Results from the survey data indicate what can be called an attitude-behaviour paradox. In the Swedish survey, among the non-users, a positive attitude is associated with an intention to adopt in the near future (within the next 3 years). In the Australian survey, even when the non-users indicate to having a positive attitude they have no intention of adopting CHRs. This finding supports the general belief that new knowledge and attitudes by themselves are not necessarily sufficient to bring about a change in behaviour. Other socio-political reasons need to be considered rather than just behavioural or technical reasons alone. A lack of computer literacy and training was cited as a key barrier to the adoption of CHRs by GPs across both survey samples. The mean year for GP medical education completion for the Australian and Swedish GPs surveyed was 1974 and 1977 respectively. Very few had to undertake any computer related subjects as part of their medical education. A need also exists to clarify social, legal, economic and political debates over a CHR standard, CHR ownership, CHR legal status, stakeholder access rights and responsibilities as well as GP loss of power issues and government funding models.

This research has important implications for public health policy as well as theoretical debates about the process of technology design and diffusion. The health of nations is as equally important as the wealth of nations. Health care provision and research can be seen to underpin the economic well-being of human existence. The design and diffusion of CHRs in primary health care offers an opportunity for changing the organisation and process of health care activities, however, there will always be associated consequences as a result of such change. Epidemiology research in Australia at the general practice level represents a relatively under utilised resource which could be used to help shape the debate over public health policy. The adoption of CHRs can be seen as an opportunity for helping to change this situation at the practice, as well as regional and national levels.
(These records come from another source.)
(** [arithm] on the tree [expr]; [enter d nested] evaluates the tree of an expanded text or of the value
    of a variable, one level deeper. *)
Fixpoint arithm_tree (enter : nat → ArithmExpr → M St Z) (arithDepth : nat) (expr : ArithmExpr) (depth : nat) : M St Z :=
  let by_cases : M St Z :=
    match expr with
    | AWord w => arithmWord (enter depth) arithDepth w
    | ParenArithm x => arithm_tree enter arithDepth x depth
    | UnaryArithm op post x =>
        if decide (op = Inc ∨ op = Dec) then incdecArit (enter 0%nat) arithDepth op post x
        else val ← arithm_tree enter arithDepth x depth; lift (unaryArit op val)
    | BinaryArithm op x y =>
        if assignOp op then assgnArit (enter 0%nat) arithDepth op x (arithm_tree enter arithDepth y 0%nat)
        else
          match op with
          | TernQuest =>
              cond ← arithm_tree enter arithDepth x depth;
              match y with
              | BinaryArithm _ t f =>
                  if decide (cond = 0) then arithm_tree enter arithDepth f depth else arithm_tree enter arithDepth t depth
              | _ => throw Panic
              end
          | AndArit =>
              left ← arithm_tree enter arithDepth x depth;
              if decide (left = 0) then mret 0
              else right ← arithm_tree enter arithDepth y depth; mret (oneIf (negb (right =? 0)))
          | OrArit =>
              left ← arithm_tree enter arithDepth x depth;
              if decide (left = 0) then right ← arithm_tree enter arithDepth y depth; mret (oneIf (negb (right =? 0)))
              else mret 1
          | _ =>
              left ← arithm_tree enter arithDepth x depth;
              right ← arithm_tree enter arithDepth y depth;
              lift (binaryArit op left right)
          end
    | NilExpr => throw Panic
    end in
  if (depth <=? maxNameRefDepth)%nat then
    '(parsed, src) ← arithmRuntimeParse arithDepth expr;
    match parsed, expr with
    | Some parsed, _ => enter depth parsed
    | None, AWord w =>
        if negb (bool_decide (src = [])) && negb (arithWordHasQuotes w)
        then arithmStringValue (enter depth) expr (Some w) src
        else by_cases
    | None, _ => by_cases
    end
  else by_cases.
The diffusion framework as advocated by Rogers (1995) needs careful re interpretation and repositioning to reflect changes which have occurred in the social structure of society. Traditional classical diffusion thinking is bound up in its historical roots of social anthropology and rural sociology reflective of the 1930s and 1940s. Classical technology diffusion studies treated social networks more as closed measurable systems in which actor relationships were identifiable. Essentially, social diffusion networks need to be seen as open systems, consisting of both physical and electronic social networks in which actor relationships are not necessarily identifiable and obvious. The focus therefore is not so much upon the spread of the artifact itself, as in past diffusion studies, but more on the spread of information about the artifact and how it is communicated among actors. Therefore, theoretically, CH R diffusion among GPs should be posited in an information and communication network context. Criticisms of classical diffusion thinking need to be taken into account, especially when designing further diffusion research studies.